The results of the Cox Model are shown in Table 2. When controlling for other factors, significant location differences remained in regard to the hazard of substance abuse treatment entry. Ohio and Kentucky residents were more likely to have entered treatment. The hazard ratio (HR) of Ohio over Arkansas was as large as 4.14. In regard to the effects of predisposing factors, current illness-level factors, and enabling/mediating factors, perceived need for treatment (HR: 2.1), high ASI legal problem scores (HR: 1.0), and previous substance abuse treatment history (HR: 1.7) had significant effects on the hazard of treatment entry. In terms of drug use, tranquilizer use had a positive effect (HR: 1.7), while non-daily crack use (HR: .69) and non-daily (HR: .55) and daily marijuana use (HR: .56) had a negative effect, on the hazard of treatment entry.

Table 2.

Cox Proportional Hazard Model Ratios Predicting Substance Abuse Treatment Entry

Coefficient Hazard Ratio

Residence
 Arkansas ------- -------
 Ohio 1.42281* 4.149
 Kentucky 0.66019* 1.935

Age −.01409 .986

Gender
 Female -------- -------
 Male 0.18333 1.201

Ethnicity
 Black/other -------- -------
 White 0.25231 1.287

Education
 High School or Less 0.10516 1.111
 More than High School 0.03841 1.039

Days Employed in last 30 −0.01766 0.982

SF-8 Mental Health Status −0.00928 0.991

SF-8 Physical Health Status 0.23139 1.260

ASI Family/Social −0.01061 0.989

ASI Legal 0.02047* 1.021

Perceived Need 0.71796* 2.050

Previous Treatment 0.51306* 1.670

Marijuana
 Non-daily −0.59604* 0.551
 Daily −0.57754* 0.561

Crack
 Non-daily −0.37825* 0.685
 Daily −0.86925 0.419

Non-Prescribed Opioids
 Non-daily −0.42123 0.656
 Daily −0.33844 0.713
Heroin1 0.21359 1.238
Cocaine Hydrochloride1 −0.39246 0.675
Tranquilizers1 0.53290* 1.704
Methamphetamine1 −0.37981 0.684
Other Stimulants1 0.04248 1.043

Alcohol Use
 “Drunk” 1–9 Days 0.14490 0.865
 “Drunk” ≥ 10 Days 0.16401 0.849
1

Use vs. no use in the previous 30 days. ---------- Reference Group

*

Statistically Significant at 0.05 Level

DISCUSSION

This study has several limitations. For example, it is impossible to recruit a random representative sample from an unknown universe of illicit drug users, but it has been argued that respondent-driven sampling can improve the representativeness of such samples (67). Second, our findings are based on self-reports, but there is substantial support for the validity of self-reported data from illicit substance abusers (14). Despite these limitations, to our knowledge this is the largest natural history study of the predictors of treatment entry among rural, illicit stimulant users conducted to date.
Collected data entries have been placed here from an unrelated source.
(** C25: A window that keeps an accumulator and one that keeps its elements give the same results, when the
    function of the second folds the elements with the functions of the first: after any sequence of
    additions and removals, for every key and index whose window is not empty. *)
Theorem window_kinds_agree (appender : AppenderWindow IN OUT) (incr : IncrementalWindow IN OUT) init agg b1 b2 f ops k :
  extra_data (aggregator incr) = IncrementalWindowAggregator init agg →
  (∀ x l, materializer appender (x :: l) = foldl (λ acc v, agg v acc) (init x) l) →
  window_rep appender b1 f → window_rep incr b2 f →
  Forall (λ o, ki_wf (op_key o)) ops → (∀ k, len (f k) + len ops < 2 ^ 64) → ki_wf k → foldl track_op f ops k ≠ [] →
  ∃ x b1' b2', (for_each (run_op appender) ops ;; result appender (context_of k)) b1 = (Ok x, b1') ∧
    (for_each (run_op incr) ops ;; result incr (context_of k)) b2 = (Ok x, b2').
Proof.
  intros Hi Ha H1' H2' Hops Hfit Hk Hne.
  destruct (run_ops_ok appender ops b1 f H1' Hops Hfit) as (c1 & E1 & Hw1).
  destruct (run_ops_ok incr ops b2 f H2' Hops Hfit) as (c2 & E2 & Hw2).
  destruct (foldl track_op f ops k) as [|x l] eqn:Hf; [done|].
  destruct (result_spec (OUT:=OUT) appender c1 _ k (materializer appender (x :: l)) Hw1 Hk) as (d1 & D1 & _); [by rewrite Hf|].
  destruct (result_spec (OUT:=OUT) incr c2 _ k (materializer appender (x :: l)) Hw2 Hk) as (d2 & D2 & _).
  { rewrite Hf, Ha. cbn [window_value IncrementalWindow_Rep]. by rewrite (accumulate_some incr init agg) by done. }
  exists (materializer appender (x :: l)), d1, d2. split; [step_ok E1; exact D1|step_ok E2; exact D2].
Qed.
End kinds.

(** ** A concrete assigner: windows of length 4 and slide 2 that add numbers up, over the event timer, the
    in-memory backend and a muted output *)

#[local] Instance debug_profile : BuildProfile := true.
#[local] Instance eager_receivers : Receivers := λ _ _, true.
#[local] Instance patience : Fuel := 8%nat.
#[local] Instance reliable_network : Transport Z := λ _ _ _ _, None.
#[local] Instance Z_ArconType : ArconType Z :=
  {| arcon_value := countable_Value 1; arcon_drop _ := false; UNSAFE_SER_ID := 1; RELIABLE_SER_ID := 2; VERSION_ID := 1; get_key := λ x, x |}.
#[local] Instance example_u64 : Value u64 := countable_Value 2.
#[local] Instance example_key : Value KeyAndIndex := countable_Value 3.
#[local] Instance example_key_laws : MessageLaws KeyAndIndex := countable_MessageLaws.
#[local] Instance example_unit : Value unit := countable_Value 4.
#[local] Instance example_string : Value string := countable_Value 5.
#[local] Instance example_string_laws : MessageLaws string := countable_MessageLaws.
#[local] Instance option_eq_dec : EqDecision (ProstOption Z).
Proof. solve_decision. Defined.
#[local] Program Instance option_countable : Countable (ProstOption Z) := inj_countable' inner MkProstOption _.
Next Obligation. by intros []. Qed.
#[local] Instance example_option : Value (ProstOption Z) := countable_Value 6.
#[local] Instance timeout_eq_dec : EqDecision (EventTimerEvent WindowEvent).
Proof. solve_decision. Defined.
#[local] Program Instance timeout_countable : Countable (EventTimerEvent WindowEvent) :=
  inj_countable' (λ e, (time_when_scheduled e, timeout_millis e, payload e)) (λ p, MkEventTimerEvent p.1.1 p.1.2 p.2) _.
Next Obligation. by intros []. Qed.
#[local] Instance example_timeout : Value (EventTimerEvent WindowEvent) := countable_Value 7.

Abbreviation ExampleTimer := (EventTimer ListWheel WindowEvent).
Abbreviation ExampleEnv := (OpEnv Z ExampleTimer InMemory).
Definition adding : AppenderWindow Z Z := AppenderWindow_new (foldr Z.add 0).
Definition example_assigner : EventTimeWindowAssigner (AppenderWindow Z Z) :=
  MkAssigner 4 2 1 false adding EventTimeWindowAssignerState_new.
Definition muted (st : ChannelStrategy) (_ : Net Z) : Prop := st = Mute.
#[local] Instance muted_ready : OutputReady (T:=ExampleTimer) (B:=InMemory) muted.
Proof. intros [st nt te] ev Hst. cbn in *. unfold muted in *. subst. by eexists. Qed.
Lemma example_params : params_ok 4 2 1.
Proof. split; [done| |done]. by exists 2. Qed.
Lemma fresh_stored : assigner_stored (OUT:=Z) example_assigner (MkInMemory ∅) [] 0 ∅.
Proof.
  assert (∀ now k, live example_assigner [] now k = []) as Hlive by (intros; unfold live; by case_match).
  assert (∀ id, region (MkInMemory ∅) id = None) as Hnone by (intros; apply lookup_empty).
  split.
  - unfold stored_all. by rewrite Hnone.
  - unfold stored. by rewrite Hnone.
  - cbn. unfold stored_all. rewrite Hnone. intros k i _ _. apply Hlive.
  - constructor.
  - intros k. rewrite dom_empty, elem_of_empty. split; [done|]. rewrite Hlive. by intros [_ ?].
Qed.
Lemma example_started :
  ∃ w (c : ExampleEnv), strategy c = Mute ∧
    assigner_wf (T:=ExampleTimer) (B:=InMemory) (assigner_registered example_assigner w) ∧
    assigner_rep (assigner_registered example_assigner w) c [] 0.
Proof.
  destruct (start_ok (T:=ExampleTimer) example_assigner (MkInMemory ∅) [] 0 ∅) as (w & b & _ & _ & Hok & Hc & Hwf & Hrep).
  - exact example_params.
  - done.
  - set_solver.
  - unfold assigner_regions. cbn. set_solver.
  - done.
  - exact fresh_stored.
  - assert (∀ id, id ∈ (timer_regions (T:=ExampleTimer) (E:=WindowEvent) (B:=InMemory)) → region b id = None) as Hnone.
    { intros id Hid. rewrite Hc; [done|]. cbn in *. unfold assigner_regions. cbn. set_solver. }
    destruct (timer_start_ok (W:=ListWheel) (B:=InMemory) (MkTimerEnv EventTimer_new b 0) None ∅) as (t & _ & Ht & Hct).
    + done.
    + exact Hok.
    + unfold stored. rewrite Hnone; [done|]. cbn. set_solver.
    + unfold stored. rewrite Hnone; [done|]. cbn. set_solver.
    + done.
    + apply map_Forall_empty.
    + set_solver.
    + exists w, (MkOpEnv Mute (MkNet (MkWorld (MkHeap (Memory_new 4096) []) [] 0) []) t). split; [done|]. split; [done|].
      apply (Hrep _ timer_ids); [exact Hct|unfold assigner_regions; cbn; set_solver|]. cbn. 
      by rewrite !map_to_list_empty in *.
Qed.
Overall, 18.7% (133) of the sample entered treatment over 24 months. As one example of a rural/urban contrast in treatment entry, a longitudinal study of urban crack-cocaine users in Dayton, Ohio, reported 30.5% (131) of participants entered treatment over 24 months (5).
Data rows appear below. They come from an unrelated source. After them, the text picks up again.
(** The epoch of the node only grows, and a completed one makes it grow. *)
Lemma event_no_complete rep sender (ev : ArconEvent IN) l a acts a' :
  lowest_inv channels a → sender ∈ channels → (∀ a, lowest_inv channels a → step_inv channels a (rep a)) →
  on_event channels saved false rep sender ev a = (acts, Done, a') → a_epoch a' = a_epoch a →
  on_event channels saved false rep sender ev (set_buffer l a) = (acts, Done, set_buffer l a') ∧
  a_buffer a' = a_buffer a ∧
  dom (a_blocked a') = if is_barrier (a_epoch a) ev then {[sender]} ∪ dom (a_blocked a) else dom (a_blocked a).
Proof.
  intros Hi Hs Hrep. unfold on_event. rewrite react_set_buffer.
  destruct (react channels sender ev a) as [a1 r] eqn:Hr. cbn [prod_map fst snd].
  destruct (react_inv channels a sender ev a1 r Hi Hs Hr) as (Hi1 & Hbuf & Hok).
  assert (Hdom : (∀ e, r ≠ Complete e) → dom (a_blocked a1) =
    if is_barrier (a_epoch a) ev then {[sender]} ∪ dom (a_blocked a) else dom (a_blocked a)).
  { intros Hne. destruct ev as [x|w|e|msg]; cbn in Hr |- *.
    - by case_match; simplify_eq.
    - by repeat case_match; simplify_eq.
    - rewrite Z.ltb_antisym. destruct (epoch e <=? epoch (a_epoch a)); [by simplify_eq|].
      case_match; simplify_eq; [by edestruct Hne|]. cbn. by rewrite dom_insert_L.
    - by simplify_eq. }
  destruct r as [|x|w|e|msg]; cbn in Hok |- *.
  - intros [= <- <-] _. by split; [|split; [|apply Hdom]].
  - intros [= <- <-] _. by split; [|split; [|apply Hdom]].
  - intros [= <- <-] _. by split; [|split; [|apply Hdom]].
  - destruct Hok as (He & Hlt & _). destruct (saved e); [|done].
    destruct (Hrep a1 Hi1) as [Ha _]. destruct (rep a1) as [[acts2 v] a2]. intros [= <- -> ->] Hep.
    apply ad_epoch in Ha. cbn in Ha. rewrite Hep, He in Ha. lia.
  - intros [= <- <-] _. by split; [|split; [|apply Hdom]].
Qed.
Among the predisposing variables considered, residents in Ohio and Kentucky were significantly more likely to enter substance abuse treatment over 24 months (27.8% and 18.7%, respectively), compared to those in Arkansas (9.3%). This finding is somewhat parallel with regard to treatment history at baseline, with 56.9% of the Ohio participants having a history of substance abuse treatment, compared to 41.4% in Arkansas, and 37.3% in Kentucky.

Variation in treatment entry across states may be related to several factors which impact treatment access. Ohio counties ranked somewhat higher than Kentucky’s and much higher than Arkansas’s (1517) in terms of having lower poverty levels, larger county seat populations, closer proximity to urban centers, highest number of treatment centers located within 100 miles, highest number of local inpatient treatment programs, and highest per capita expenditures for drug abuse treatment. These findings are reflected in a recent study that ranked Ohio 18th, Kentucky 21st, and Arkansas 44th in terms of drug abuse treatment utilization relative to local treatment needs (18).

The majority of the nation’s rural poor are concentrated in the South. This population has been identified having fewer locally available health services compared to other regions, and facing the greatest number of barriers to accessing health services (19). As residents of the most rural and “southern” of the three states, Arkansas participants perhaps faced the greatest constellation of barriers to treatment services relative to availability/accessibility.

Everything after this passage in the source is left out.